Endoscopy 2018; 50(04): S182
DOI: 10.1055/s-0038-1637593
ESGE Days 2018 ePosters
Georg Thieme Verlag KG Stuttgart · New York

EXPERIENCE AND UTILITY OF OVERSTITCH ENDOSCOPIC SUTURING SYSTEM IN A PUBLIC HOSPITAL

L Urtasun Arlegui
1   Hospital Universitario de Álava, Gastroenterology, Vitoria, Spain
,
A Campos Ruiz
1   Hospital Universitario de Álava, Gastroenterology, Vitoria, Spain
,
I Ganchegui Aguirre
1   Hospital Universitario de Álava, Gastroenterology, Vitoria, Spain
,
P Aranzabal Aguilar
1   Hospital Universitario de Álava, Gastroenterology, Vitoria, Spain
,
AB Fernández Laso
1   Hospital Universitario de Álava, Gastroenterology, Vitoria, Spain
,
I Gorroño Zamalloa
1   Hospital Universitario de Álava, Gastroenterology, Vitoria, Spain
,
I Azagra de Miguel
1   Hospital Universitario de Álava, Gastroenterology, Vitoria, Spain
,
M Álvarez Rubio
1   Hospital Universitario de Álava, Gastroenterology, Vitoria, Spain
,
C Martinez Blazquez
2   Hospital Universitario de Álava, Department of Surgery, Vitoria, Spain
,
A Orive Calzada
1   Hospital Universitario de Álava, Gastroenterology, Vitoria, Spain
› Author Affiliations
Further Information

Publication History

Publication Date:
27 March 2018 (online)

 
 

    Aims:

    The OverStitch™ Endoscopic Suturing System was approved by the FDA in 2008 to perform endoscopically transmural sutures and soft tissue approximation.

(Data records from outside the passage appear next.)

(** C7.  When a stage raises, the client receives one [error], carrying
    [str] of the exception, as the last event and no [done]; the failed stage
    was entered exactly once, and no stage after it along the edges is
    entered. *)
Theorem failed_stage_aborts_run (w : World) (db : MockDatabase) (data : dict)
    (stage : string) (e : exception) :
  run_fails_at w db data stage e ->
  exists pre,
    chat_events w db data = pre ++ [error (exc_str e)]
    /\ Forall (fun x => terminal x = false) pre
    /\ List.length (filter (is_node_start stage) pre) = 1
    /\ forall later,
         In later (downstream recursion_limit workflow stage) ->
         ~ In (node_start later) pre.
Proof.
  intro Hfail. apply run_fails_at_cases in Hfail.
  destruct Hfail as [[-> [f Hf]] | [-> [f1 [f2 [Hf1 Hf2]]]]];
    destruct (chat_events_run_of w db data)
      as [g e' G1 | g1 g2 e' G1 G2 | g1 g2 G1 G2];
    try congruence.
  - rewrite Hf in G1. injection G1 as <- <-.
    exists (node_start "analyzer" :: tokens_of "analyzer" f).
    split; [reflexivity|]. split; [|split].
    + constructor; [reflexivity|]. now apply Forall_tokens_of.
    + simpl. now rewrite filter_tokens_of.
    + intros later Hlater Hin. simpl in Hlater, Hin.
      destruct Hin as [Hin | Hin]; [|now apply no_start_in_tokens in Hin].
      injection Hin as <-.
      destruct Hlater as [H | [H | []]]; discriminate.
  - rewrite Hf1 in G1. injection G1 as <-.
    rewrite Hf2 in G2. injection G2 as <- <-.
    match goal with |- exists pre, ?a :: ?t1 ++ ?b :: ?c :: ?t2 ++ [?err] = _ /\ _ =>
      exists (a :: t1 ++ b :: c :: t2) end.
    split; [|split; [|split]].
    + simpl. rewrite <- app_assoc. reflexivity.
    + constructor; [reflexivity|]. apply Forall_app. split.
      * now apply Forall_tokens_of.
      * constructor; [reflexivity|]. constructor; [reflexivity|].
        now apply Forall_tokens_of.
    + simpl. rewrite filter_app. simpl. rewrite !filter_tokens_of by reflexivity.
      reflexivity.
    + intros later Hlater Hin. simpl in Hlater.
      destruct Hlater as [<- | []].
      simpl in Hin. destruct Hin as [Hin | Hin]; [discriminate|].
      apply in_app_or in Hin.
      destruct Hin as [Hin | Hin]; [now apply no_start_in_tokens in Hin|].
      simpl in Hin. destruct Hin as [Hin | [Hin | Hin]]; try discriminate.
      now apply no_start_in_tokens in Hin.
Qed.
(** * Planner: the query-plan builder of [Planner/Planner.cpp]

    A shallow embedding of [Planner::Optimizer] and of the plan nodes it
    builds, followed by the properties of the pipeline
    scans -> joins -> aggregates -> projection -> order by.

    Conventions of the embedding.
    - C++ [int] values (table ids, column ids, range-table indices, the
      aggregate count) are [Z]; a vector subscript with an index outside
      the vector is an explicit failure, not a silent no-op.
    - [throw std::runtime_error], a failing [assert] and the undefined
      behaviours the pipeline can reach (null dereference, subscript out
      of range, [front()] of an empty vector, read of an unset local) are
      the three constructors of [failure]; every stage returns a [result].
    - Pointers to heap nodes become values.  The pipeline creates one
      alias, [cur_plan = base_scans[0]]; the node is followed through
      [cur_plan], the only pointer the later stages and the caller read.
      When [process_targetlist] replaces the target list of that node in
      place, the copy kept in [base_scans] is the node as it was before
      the projection: nothing below is stated about [base_scans] after
      that stage.
    - The expression classes live in [Analyzer/], outside this unit: the
      virtual methods the planner calls are the fields of [ExprOps]. *)

From stdpp Require Import base list strings pretty.
From Stdlib Require Import ZArith Sorted Ascii.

    Nowadays its main use is in the field of private medicine for performing endoscopic bariatric therapies (most of them endoscopic sleeve gastroplasties).

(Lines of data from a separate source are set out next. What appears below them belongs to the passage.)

(** * Weather trend predictor and smart alert system

    A shallow embedding of [services/forecast_analytics/ai_models.py]:
    the feature builder [prepare_features], the life cycle of
    [WeatherTrendPredictor] ([load_or_create_model], [train], [predict])
    and the rule engine [SmartAlertSystem] ([analyze_forecast],
    [set_thresholds]).

    Conventions of the embedding.
    - Python floats are idealised as exact rationals ([Q]); a missing cell
      of a pandas column (NaN) is [None].
    - A dictionary read with [.get(key, default)] is a record whose fields
      are options ([None] = key absent).
    - A raised exception is the [Raise] branch of [result]; the [None]
      returned by [predict] is an ordinary value.
    - The two scikit-learn estimators are opaque: their fitting and
      evaluation functions are the fields of the class [Sklearn].
    - Two facts of the libraries the source does not fix are parameters as
      well: which dates the timestamp type can reach ([TimestampLimits])
      and the case mapping of [str.lower] beyond ASCII ([StrLower]). *)

From Stdlib Require Import ZArith QArith Qfield String Ascii List Bool Lia.
Import ListNotations.

Local Open Scope Z_scope.

(** ** Exceptions and results *)

Inductive exn : Type :=
| KeyError (key : string)
| NotFittedError
| ValueError
| FileNotFoundError
| IndexError
| OutOfBoundsDatetime.

Inductive result (A : Type) : Type :=
| Ok (a : A)
| Raise (e : exn).

Arguments Ok {A} a.
Arguments Raise {A} e.

Definition bind {A B : Type} (r : result A) (k : A -> result B) : result B :=
  match r with
  | Ok a => k a
  | Raise e => Raise e
  end.

Declare Scope result_scope.
Delimit Scope result_scope with result.
Notation "x <- r ;; k" := (bind r (fun x => k))
  (at level 61, r at next level, right associativity) : result_scope.

(** A list comprehension whose element expression may raise: the elements
    are computed from left to right and the first exception leaves it. *)
Fixpoint map_result {A B : Type} (f : A -> result B) (l : list A)
  : result (list B) :=
  match l with
  | [] => Ok []
  | x :: rest =>
      match f x with
      | Raise e => Raise e
      | Ok y =>
          match map_result f rest with
          | Raise e => Raise e
          | Ok ys => Ok (y :: ys)
          end
      end
  end.

(** ** Calendar: the fields of a timestamp and [timedelta(days=i)] *)

Module Calendar.

(** A parsed timestamp ([pd.to_datetime]): a civil date and a time of
    day. *)
Record Timestamp : Type := mkTimestamp {
  ts_year : Z;
  ts_month : Z;
  ts_day : Z;
  ts_hour : Z;
  ts_minute : Z;
  ts_second : Z
}.

Definition is_leap (y : Z) : bool :=
  (y mod 4 =? 0) && (negb (y mod 100 =? 0) || (y mod 400 =? 0)).

Definition DAYS_IN_MONTH : list Z :=
  [0; 31; 28; 31; 30; 31; 30; 31; 31; 30; 31; 30; 31].

Definition DAYS_BEFORE_MONTH : list Z :=
  [0; 0; 31; 59; 90; 120; 151; 181; 212; 243; 273; 304; 334].

Definition days_in_month (y m : Z) : Z :=
  if (m =? 2) && is_leap y then 29 else nth (Z.to_nat m) DAYS_IN_MONTH 0.

Definition days_before_month (y m : Z) : Z :=
  nth (Z.to_nat m) DAYS_BEFORE_MONTH 0
  + (if (2 <? m) && is_leap y then 1 else 0).

Definition days_before_year (y : Z) : Z :=
  let p := y - 1 in p * 365 + p / 4 - p / 100 + p / 400.

(** Proleptic Gregorian ordinal of a date, 0001-01-01 being day 1. *)
Definition ymd2ord (y m d : Z) : Z :=
  days_before_year y + days_before_month y m + d.

Definition DI400Y : Z := 146097.
Definition DI100Y : Z := 36524.
Definition DI4Y : Z := 1461.

(** The date of an ordinal within one 400-year cycle, the cycle's first
    year being [base + 1]; [r] is the zero-based day of the cycle. *)
Definition cycle2ymd (base r : Z) : Z * Z * Z :=
  let n100 := r / DI100Y in
  let r1 := r mod DI100Y in
  let n4 := r1 / DI4Y in
  let r2 := r1 mod DI4Y in
  let n1 := r2 / 365 in
  let r3 := r2 mod 365 in
  let y := base + 1 + n100 * 100 + n4 * 4 + n1 in
  if (n1 =? 4) || (n100 =? 4) then (y - 1, 12, 31)
  else
    let leapyear := (n1 =? 3) && (negb (n4 =? 24) || (n100 =? 3)) in
    let month := Z.shiftr (r3 + 50) 5 in
    let preceding :=
      nth (Z.to_nat month) DAYS_BEFORE_MONTH 0
      + (if (2 <? month) && leapyear then 1 else 0) in
    if r3 <? preceding then
      let month' := month - 1 in
      let preceding' :=
        preceding
        - (nth (Z.to_nat month') DAYS_IN_MONTH 0
           + (if (month' =? 2) && leapyear then 1 else 0)) in
      (y, month', r3 - preceding' + 1)
    else (y, month, r3 - preceding + 1).

Definition ord2ymd (n : Z) : Z * Z * Z :=
  let n0 := n - 1 in
  cycle2ymd ((n0 / DI400Y) * 400) (n0 mod DI400Y).

Definition ordinal (t : Timestamp) : Z :=
  ymd2ord (ts_year t) (ts_month t) (ts_day t).

Definition date_of (t : Timestamp) : Z * Z * Z :=
  (ts_year t, ts_month t, ts_day t).

(** The timestamp [i] days after [t], at the same time of day. *)
Definition shift_days (t : Timestamp) (i : Z) : Timestamp :=
  let '(y, m, d) := ord2ymd (ordinal t + i) in
  mkTimestamp y m d (ts_hour t) (ts_minute t) (ts_second t).

(** What the timestamp type can reach.  The source does not say which
    offsets [timedelta(days=i)] can be added to a timestamp without leaving
    the range of the type (that depends on the library and its resolution),
    so it is a parameter; whatever it is, a timestamp has a year between 1
    and 9999. *)
Class TimestampLimits : Type := {
  can_add_days : Timestamp -> Z -> bool;
  can_add_days_year :
    forall t i, can_add_days t i = true ->
                1 <= ts_year (shift_days t i) <= 9999
}.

    Our aim is to evaluate the utility of the OverStitch™ in a public center where primary endoscopic bariatric therapies are not offered.

    Methods:

    We present a retrospective descriptive study about the experience of the OverStitch™ in a tertiary hospital, in the first year of its acquisition.

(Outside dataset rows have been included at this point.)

(** What the snapshot adapter returns: nothing, or every row that the
    upstream body decodes to, with the amount column set to 0. *)
Lemma get_kline_sina_rows (c period : string) :
  ∃ snap, _get_kline_sina c period = Ok snap ∧
    (snap = [] ∨
     ∃ json rows, sina_decode json = Ok rows ∧
       snap = (λ b, mkBar (date b) (open b) (close b) (high b) (low b) (volume b) 0) <$> rows).
Proof.
  unfold _get_kline_sina.
  destruct (sina_get _ _) as [[status text] | e]; cbn [mbind result_bind try_except];
    [| eauto].
  destruct (status =? 200)%Z; [| eauto].
  destruct (_ && _); [| eauto].
  destruct (sina_decode _) as [[| b rows] | e] eqn:E; cbn [mbind result_bind try_except];
    [eauto | | eauto].
  eexists. split; [reflexivity |]. right. eauto.
Qed.

(** What one pass of the retry loop can return. *)
Lemma akshare_attempt_some (c period : string) (w w' : World) (df : list Bar) :
  akshare_attempt c period w = (Ok (Some df), w') →
  ∃ period' rows rows',
    stock_zh_a_hist c period' (hist_calls w) = Ok (Some rows) ∧
    rows ≠ [] ∧ format_dates rows = Ok rows' ∧ df = tail 250 rows'.
Proof.
  unfold akshare_attempt, call_hist. cbv beta iota zeta.
  set (p := if String.eqb period "weekly" then _ else _).
  intros H. injection H as Hr <-. revert Hr.
  destruct (stock_zh_a_hist c p (hist_calls w)) as [[[| b rows] |] | e] eqn:E;
    cbn [mbind result_bind]; try discriminate.
  destruct (format_dates (b :: rows)) as [rows' | e] eqn:F; cbn [mbind result_bind];
    [| discriminate].
  intros [= <-]. exists p, (b :: rows), rows'. done.
Qed.

Lemma akshare_loop_result (c period : string) (retries : list nat) (w w' : World)
    (df : list Bar) :
  akshare_loop c period retries w = (df, w') →
  df = [] ∨
  ∃ period' n rows rows',
    stock_zh_a_hist c period' n = Ok (Some rows) ∧
    rows ≠ [] ∧ format_dates rows = Ok rows' ∧ df = tail 250 rows'.
Proof.
  revert w. induction retries as [| retry rest IH]; intros w; cbn [akshare_loop].
  - intros [= <- <-]. by left.
  - destruct (akshare_attempt _ _ _) as [r w1] eqn:E.
    destruct r as [[df1 |] | e]; [| by apply IH | by apply IH].
    intros [= <- <-]. right.
    destruct (akshare_attempt_some _ _ _ _ _ E) as (p & rows & rows' & ?).
    by exists p, (hist_calls (sleep (0.3 * inject_Z (Z.of_nat retry)) w)), rows, rows'.
Qed.

Lemma akshare_loop_length (c period : string) (retries : list nat) (w w' : World)
    (df : list Bar) :
  akshare_loop c period retries w = (df, w') → (length df ≤ 250)%nat.
Proof.
  intros H. destruct (akshare_loop_result _ _ _ _ _ _ H)
    as [-> | (p & n & rows & rows' & _ & _ & _ & ->)].
  - simpl; lia.
  - rewrite tail_length. lia.
Qed.

Lemma nonempty_true (df : list Bar) : nonempty df = true ↔ df ≠ [].
Proof. by destruct df. Qed.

    Patient characteristics, indications, technical success, clinical success and complications were analyzed.

    Results:

    • 12 patients were collected: 8 men and 4 women. The mean age was 56,6 years.

    Tab. 1:

    INDICATIONS AND RESULTS

    INDICATION

    CASES

    TECHNIQUE

    TECHNICAL SUCCESS

    CLINICAL SUCCESS

    Gastric bypass repair

    7

    Reducing stomal diameter +/- gastric pouch with continuous +/- interrupted sutures

    Yes

    Yes (75%, one case of weight reganance) ** 3 cases pending evolution

    Esophageal stent fixation in benign pathology

    3

    Interrupted sutures

    Yes

    Yes

    Ileocolonic anastomosis with fistulous orifice (after colonic neoplasm intervention)

    1

    Placement of fully covered enteral stent in ileocolonic anastomosis and closure of fistulous orifice with interrupted suture

    Yes

    Yes

    Gastric bypass with choledocolithiasis, with casual finding of 2 gastrogastric fistulas

    1

    Fistula dilation + ERCP through fistula for reaching the excluded stomach, duodenum and duodenal papilla. Subsequent closure of fistulas with continuous sutures

    Yes

    No (reopening of the orifice was noticed after one year follow-up)

    • All procedures were performed under general anesthesia with orotracheal intubation and no complications were registered.

    • The duration of hospital admission was 24 hours after the procedure in most cases, except for the 3 esophageal stents (due to comorbidities not associated to the technique) and the closure of the ileocolonic anastomosis fistula.

    Conclusions:

    1. The OverStitch™ is a promising and useful technique.

    2. It is a secure and effective technique, having obtained in our experience 78% of technical success, with no complications.

    3. Despite the fact that its main use so far has been primary endoscopic bariatric therapies and repair of gastric bypass, there is a wide range of potential applications, as this technique may be used as well for closing fistula or gastrointestinal perforations and for stent fixation in benign diseases.